In addition to the many off-campus possibilities for summer research, students often work with our faculty on projects for credit or projects funded by grants. Projects done for credit can also lead to graduating with honors in mathematics; click on this link for the standards expected of a senior thesis. See the department faculty for more details.
Past projects have run the gamut from studying the connection between statistics and the theory of voting (see the article from this work) to studying optimal distribution of aid in Haiti after their earthquake. Some students have also participated in summer research off-campus, both applied and pure, such as in this published article by Melissa Haire '13.
Here are some recent projects:
Voting with broad support
Suppose that there are several academic departments voting on which of two students should receive a large scholarship. (Maybe you!) Typically, one would say "majority rules"; but if one department is just a lot bigger than the other ones and votes for their student, it might not be as representative of the college as a whole. Should one also take into account how many departments felt a candidate was worthy?
Luke Cui '18 and Sunny Kim '17 worked this summer (thanks to a grant from the Provost's summer research program) on exploring this question and what to expect; it's certainly bigger than just voting on scholarships! See this article on the College blog, The Bell, about it!
Optimizing Supply Chains
As you can read in Gordon's Fall 2015 STILLPOINT magazine, Ethan Kang '17 worked on continuing Professor Veatch's research in queueing theory. Essentially, if you have a lot of customers in a bunch of different lines, how does one compute their average total wait time? A recent approach using a worst-case analysis led to demonstrable progress. As quoted in the article, Ethan says, "I learned how to think creatively and formulate new ways of thinking ... I think that was the biggest achievement."

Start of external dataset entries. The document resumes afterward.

(** * A leftist-heap priority queue with rollback: model and verification

    The development follows [src/priority_queue.hpp].  The C++ class keeps a
    pointer-linked tree of [Node]s that [meld] rewires in place, so the model
    keeps the same shape: a node store indexed by addresses, queue objects
    that hold a root pointer, an element counter and a comparator, and
    operations written in a small state-and-exception monad.  Two queue
    objects are the same object exactly when their addresses are equal, which
    is what [this == &other] tests.

    The user-supplied pieces (the element type, the ordering predicate, the
    copy constructor of the elements) are section variables.  A call of the
    predicate or of the copy constructor may throw at any time; both read
    and update an environment [W] that the container never inspects, so a
    predicate that throws at its n-th call is covered.

    Recursion over the store ([meld], [clone], [clear]) takes fuel; the
    operations give it one unit per live node, which is enough on every tree
    (see [meld_refines], [clone_spec], [clear_spec]), and a run out of fuel
    is undefined behaviour.  The counter is a [size_t] and wraps; the
    null-path length is an [int], modelled by an unbounded integer that never
    leaves the range of [int] (see [npl_fits_int]). *)

From stdpp Require Import gmap list.
From Stdlib Require Import ZArith Lia.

Food aid and market impacts in Darfur
The Darfur region of Sudan was one of the worst humanitarian crises in recent memory. The United Nations has experimented with given people food vouchers to buy regionally produced food in local markets instead of traditional food aid. Senior mathematics and economics major Austin Drukker developed a model to capture the tradeoffs between providing food and vouchers. Many world markets may be “flat” in an economic sense, but those in Darfur, with poor roads, rainy seasons, and civil war, are decidedly not. Using data collected in Darfur by the World Food Program and MIT’s Humanitarian Response Lab, Austin showed how costs rise as local food is exhausted and trade with other parts of Sudan must increase to meet the voucher demand. He worked with Dr. Veatch and professor of economics Dr. Stephen Smith.
Monte Carlo Optimization
Olivia Gray '14 and Juliann Booth '15 both used Monte Carlo optimization. These methods use randomness—surprisingly—to solve hard optimization problems. Working with Dr. Veatch, Olivia used simulation to investigate how to reduce idle time in manufacturing systems. (Have you ever noticed how when you work with someone, someone always seems to be waiting on someone else?). In physics and other fields, there is often a need to generate random numbers that follow some pattern. Working with Dr. Senning, Juliann learned an ingenious method, Markov chain Monte Carlo, that works even when you don’t have a complete formula for the pattern. She developed a computer tool using this method that can find the maximum of a “messy” (nonconvex) function of many variables. See this short article for more details on Olivia and Juliann's research.